Definition GetQnnTensorID (t : Qnn_Tensor_t) : result Z := rmap t_id (body_of t).
Definition GetQnnTensorType (t : Qnn_Tensor_t) := rmap t_type (body_of t).
Definition GetQnnTensorName (t : Qnn_Tensor_t) := rmap t_name (body_of t).
Definition GetQnnTensorDataFormat (t : Qnn_Tensor_t) := rmap t_dataFormat (body_of t).
Definition GetQnnTensorDataType (t : Qnn_Tensor_t) := rmap t_dataType (body_of t).
Definition GetQnnTensorMemType (t : Qnn_Tensor_t) := rmap t_memType (body_of t).
Definition GetQnnTensorRank (t : Qnn_Tensor_t) := rmap t_rank (body_of t).
Definition GetQnnTensorDims (t : Qnn_Tensor_t) := rmap t_dimensions (body_of t).
Definition GetQnnTensorClientBuf (t : Qnn_Tensor_t) := rmap t_clientBuf (body_of t).
Definition GetQnnTensorMemHandle (t : Qnn_Tensor_t) := rmap (fun b => data (t_clientBuf b)) (body_of t).
Definition GetQnnTensorQParams (t : Qnn_Tensor_t) := rmap t_quantizeParams (body_of t).
Definition GetQnnTensorIsDynamicDimensions (t : Qnn_Tensor_t) : result (option (list Z)) :=
  match t with
  | TENSOR_V1 _ => Ok None
  | TENSOR_V2 _ d => Ok d
  | TENSOR_VERSION _ => Err unsupported
  end.

(** The first [rank] elements behind a pointer. *)
Definition read_dims (rank : Z) (dims : option (list Z)) : result (list Z) :=
  copy_n (Z.to_nat rank) dims.

Definition CalcQnnTensorNumElems (t : Qnn_Tensor_t) : result Z :=
  let* qnn_tensor_dims := GetQnnTensorDims t in
  let* qnn_tensor_rank := GetQnnTensorRank t in
  let* dims := read_dims qnn_tensor_rank qnn_tensor_dims in
  Ok (u32 (foldl (fun acc d => i32 (u32 (u32 acc * d))) 1 dims)).

Definition QnnTensorHasDynamicShape (t : Qnn_Tensor_t) : result bool :=
  let* is_dynamic_dimensions := GetQnnTensorIsDynamicDimensions t in
  match is_dynamic_dimensions with
  | None => Ok false
  | Some _ =>
      let* rank := GetQnnTensorRank t in
      let* flags := read_dims rank is_dynamic_dimensions in
      Ok (existsb (fun d => negb (d =? 0)) flags)
  end.

Definition f_abs (x : float) : float :=
  match x with
  | S754_zero _ => S754_zero false
  | S754_infinity _ => S754_infinity false
  | S754_nan => S754_nan
  | S754_finite _ m e => S754_finite false m e
  end.

Definition same_encoding (a b : Qnn_Encoding) : bool :=
  match a, b with
  | ENC_UNDEFINED, ENC_UNDEFINED | SCALE_OFFSET _ _, SCALE_OFFSET _ _
  | BW_SCALE_OFFSET _ _ _, BW_SCALE_OFFSET _ _ _ | AXIS_SCALE_OFFSET _ _ _, AXIS_SCALE_OFFSET _ _ _
  | BW_AXIS_SCALE_OFFSET _ _ _ _ _, BW_AXIS_SCALE_OFFSET _ _ _ _ _
  | BLOCKWISE_EXPANSION _, BLOCKWISE_EXPANSION _ | BLOCK _ _, BLOCK _ _
  | BW_FLOAT_BLOCK _ _ _, BW_FLOAT_BLOCK _ _ _ => true
  | ENC_OTHER x, ENC_OTHER y => x =? y
  | _, _ => false
  end.

(** [scale_diff] and [offset_diff]; the difference of the offsets is computed in [int],
    where overflow is undefined. *)
Definition CompareQnnQuantParams (qparam0 qparam1 : Qnn_QuantizeParams_t) : result (float * Z) :=
  let* _ := return_if_not
    (bool_decide (encodingDefinition qparam0 = encodingDefinition qparam1) &&
     same_encoding (quantizationEncoding qparam0) (quantizationEncoding qparam1))
    "Expected quantization parameters to be the same type." in
  match encodingDefinition qparam0 with
  | DEFINITION_DEFINED =>
      match quantizationEncoding qparam0, quantizationEncoding qparam1 with
      | SCALE_OFFSET s0 o0, SCALE_OFFSET s1 o1 =>
          if (- 2 ^ 31 <? o0 - o1) && (o0 - o1 <? 2 ^ 31) then Ok (f_abs (f32_sub s0 s1), Z.abs (o0 - o1))
          else Err Trap
      | _, _ => Err (EpFail "Unsupported quantization encoding: ")
      end
  | _ => Ok (f_zero, 0)
  end.

(** ** Narrowing of 64-bit constants

    Little-endian integers, and the bit patterns of [double] and [float].  The payload of
    a converted NaN is left to the platform. *)
Fixpoint le_decode (bytes : list Z) : Z :=
  match bytes with [] => 0 | b :: bytes => b + 256 * le_decode bytes end.

Fixpoint le_encode (n : nat) (z : Z) : list Z :=
  match n with O => [] | S n => z mod 256 :: le_encode n (z / 256) end.

Definition f64_of_bits (b : Z) : double :=
  let sign := Z.testbit b 63 in
  let e := (b / 2 ^ 52) mod 2 ^ 11 in
  let m := b mod 2 ^ 52 in
  if e =? 0 then
    if m =? 0 then S754_zero sign else S754_finite sign (Z.to_pos m) (- 1074)
  else if e =? 2047 then
    if m =? 0 then S754_infinity sign else S754_nan
  else S754_finite sign (Z.to_pos (m + 2 ^ 52)) (e - 1075).

Definition bits_of_f32 (nan : Z) (x : float) : Z :=
  let s (sign : bool) := if sign then 2 ^ 31 else 0 in
  match x with
  | S754_zero sign => s sign
  | S754_infinity sign => s sign + 255 * 2 ^ 23
  | S754_nan => nan
  | S754_finite sign m e =>
      if Z.pos m <? 2 ^ 23 then s sign + Z.pos m
      else s sign + (e + 150) * 2 ^ 23 + (Z.pos m - 2 ^ 23)
  end.

(** The [i]-th [size]-byte element of a buffer. *)
Definition element (size : nat) (bytes : list Z) (i : nat) : list Z := take size (drop (i * size) bytes).

Definition cast_elements (from : nat) (f : list Z → list Z) (bytes : list Z) : list Z :=
  mjoin ((fun i => f (element from bytes i)) <$> seq 0 (length bytes / from)).

Definition narrow_int64 (bytes : list Z) : list Z := le_encode 4 (i32 (i64 (le_decode bytes))).

Section Wrappers.
Context (QNN_TENSOR_INIT : Qnn_Tensor_t) (narrow_nan : Z → Z).

Definition narrow_double (bytes : list Z) : list Z :=
  let b := le_decode bytes in le_encode 4 (bits_of_f32 (narrow_nan b) (f32_of_f64 (f64_of_bits b))).

(** ** [QnnTensorWrapper] *)

Record QnnTensorWrapper := TensorWrapper {
  tensor_name_ : string;
  tensor_name_override_ : string;
  dimensions_ : list Z;
  client_buf_ : list Z;
  qnn_tensor_ : Qnn_Tensor_t;
  quant_params_ : QnnQuantParamsWrapper
}.

Definition default_tensor_wrapper : QnnTensorWrapper :=
  TensorWrapper "" "" [] [] QNN_TENSOR_INIT default_wrapper.

(** The constants of the constructor, after the casts of 64-bit types. *)
Definition narrowed (tensor_type : Qnn_TensorType_t) (data_type : Qnn_DataType_t) (client_buf : list Z)
  : Qnn_DataType_t * list Z :=
  let cast (narrow : Qnn_DataType_t) (f : list Z → list Z) :=
    let data_type := if bool_decide (tensor_type = TENSOR_TYPE_NATIVE) then narrow else data_type in
    match client_buf with [] => (data_type, []) | _ => (narrow, cast_elements 8 f client_buf) end in
  match data_type with
  | QNN_INT_64 => cast QNN_INT_32 narrow_int64
  | QNN_FLOAT_64 => cast QNN_FLOAT_32 narrow_double
  | _ => (data_type, client_buf)
  end.

Definition make_tensor (name : string) (tensor_type : Qnn_TensorType_t) (data_type : Qnn_DataType_t)
  (quantize_params : QnnQuantParamsWrapper) (shape client_buf : list Z) (mem_type : Qnn_TensorMemType_t)
  : result QnnTensorWrapper :=
  let* quant_params := copy_construct quantize_params in
  let '(data_type, client_buf) := narrowed tensor_type data_type client_buf in
  let* t := SetQnnTensorType QNN_TENSOR_INIT tensor_type in
  let* t := SetQnnTensorName t (Some name) in
  let* t := SetQnnTensorDataType t data_type in
  let* t := SetQnnTensorDim t shape in
  let* t := SetQnnTensorMemType t mem_type in
  let* t := match tensor_type with TENSOR_TYPE_STATIC => SetQnnTensorClientBuf t client_buf | _ => Ok t end in
  let* t := SetQnnTensorQParams t (params_ quant_params) in
  Ok (TensorWrapper name "" shape client_buf t quant_params).

Definition MakeNull (name : string) : result QnnTensorWrapper :=
  make_tensor name TENSOR_TYPE_NULL QNN_FLOAT_32 default_wrapper [0] [] TENSORMEMTYPE_RAW.

(** [Init] from a tensor of a cached context.  The members of an object whose [Init] failed
    are not described. *)
Definition kMaxCachedContextTensorRank : Z := 32.

Definition InitTensor (self : QnnTensorWrapper) (t : Qnn_Tensor_t) : result QnnTensorWrapper :=
  let* tensor_type := GetQnnTensorType t in
  let* _ := return_if (bool_decide (tensor_type = TENSOR_TYPE_STATIC))
    "QnnTensorWrapper::Init(const Qnn_Tensor_t&) does not support static initializers" in
  let* tensor_name := GetQnnTensorName t in
  match tensor_name with
  | None => Err (EpFail "Cached context tensor name is null")
  | Some tensor_name =>
      let* q := SetQnnTensorName t (Some tensor_name) in
      let* src_quantize_param := GetQnnTensorQParams t in
      let* (quant_params, init_status) := Init (quant_params_ self) src_quantize_param 0 0 in
      let* _ := match init_status with None => Ok tt | Some msg => Err (EpFail msg) end in
      let* q := SetQnnTensorQParams q (params_ quant_params) in
      let* shape_rank := GetQnnTensorRank t in
      let* shape_data := GetQnnTensorDims t in
      let* _ := return_if (shape_rank >? kMaxCachedContextTensorRank)
        "Cached context tensor rank exceeds the supported limit" in
      let* _ := return_if ((shape_rank >? 0) && bool_decide (shape_data = None))
        "Cached context tensor dimensions are null" in
      let* dimensions := read_dims shape_rank shape_data in
      let* q := SetQnnTensorDim q dimensions in
      let* mem_type := GetQnnTensorMemType t in
      let* q := SetQnnTensorMemType q mem_type in
      Ok (TensorWrapper tensor_name (tensor_name_override_ self) dimensions [] q quant_params)
  end.

Definition GetResolvedTensorName (w : QnnTensorWrapper) : string :=
  match tensor_name_override_ w with EmptyString => tensor_name_ w | o => o end.

Definition with_tensor (w : QnnTensorWrapper) (t : Qnn_Tensor_t) : QnnTensorWrapper :=
  TensorWrapper (tensor_name_ w) (tensor_name_override_ w) (dimensions_ w) (client_buf_ w) t (quant_params_ w).

Definition SetResolvedTensorName (w : QnnTensorWrapper) (resolved_name : string) : result QnnTensorWrapper :=
  if bool_decide (resolved_name = "") || bool_decide (tensor_name_override_ w = resolved_name) then Ok w
  else
    let* t := SetQnnTensorName (qnn_tensor_ w) (Some resolved_name) in
    Ok (TensorWrapper (tensor_name_ w) resolved_name (dimensions_ w) (client_buf_ w) t (quant_params_ w)).

(** [SwapOther]: the members are exchanged, then the pointers of [this] are set again. *)
Definition SwapOther (self other : QnnTensorWrapper) : result (QnnTensorWrapper * QnnTensorWrapper) :=
  let* t := SetQnnTensorName (qnn_tensor_ other) (Some (GetResolvedTensorName other)) in
  let* t := SetQnnTensorDim t (dimensions_ other) in
  let* t := SetQnnTensorClientBuf t (client_buf_ other) in
  let* t := SetQnnTensorQParams t (params_ (quant_params_ other)) in
  Ok (with_tensor other t, self).

Definition move_construct (other : QnnTensorWrapper) : result (QnnTensorWrapper * QnnTensorWrapper) :=
  SwapOther default_tensor_wrapper other.

Definition GetTensorType (w : QnnTensorWrapper) := GetQnnTensorType (qnn_tensor_ w).
Definition GetTensorDataType (w : QnnTensorWrapper) := GetQnnTensorDataType (qnn_tensor_ w).
Definition GetTensorRank (w : QnnTensorWrapper) : Z := u32 (Z.of_nat (length (dimensions_ w))).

★ ★ ★ ★

▶ **EXERCISE DESCRIPTION**: The answer is the run of lines above from the line containing "let* dims := read_dims" through the line containing "S754_zero _ => S754_zero false", copied exactly and alone.

▶ **ANSWER TO THIS PROBLEM**:
  let* dims := read_dims qnn_tensor_rank qnn_tensor_dims in
  Ok (u32 (foldl (fun acc d => i32 (u32 (u32 acc * d))) 1 dims)).

Definition QnnTensorHasDynamicShape (t : Qnn_Tensor_t) : result bool :=
  let* is_dynamic_dimensions := GetQnnTensorIsDynamicDimensions t in
  match is_dynamic_dimensions with
  | None => Ok false
  | Some _ =>
      let* rank := GetQnnTensorRank t in
      let* flags := read_dims rank is_dynamic_dimensions in
      Ok (existsb (fun d => negb (d =? 0)) flags)
  end.

Definition f_abs (x : float) : float :=
  match x with
  | S754_zero _ => S754_zero false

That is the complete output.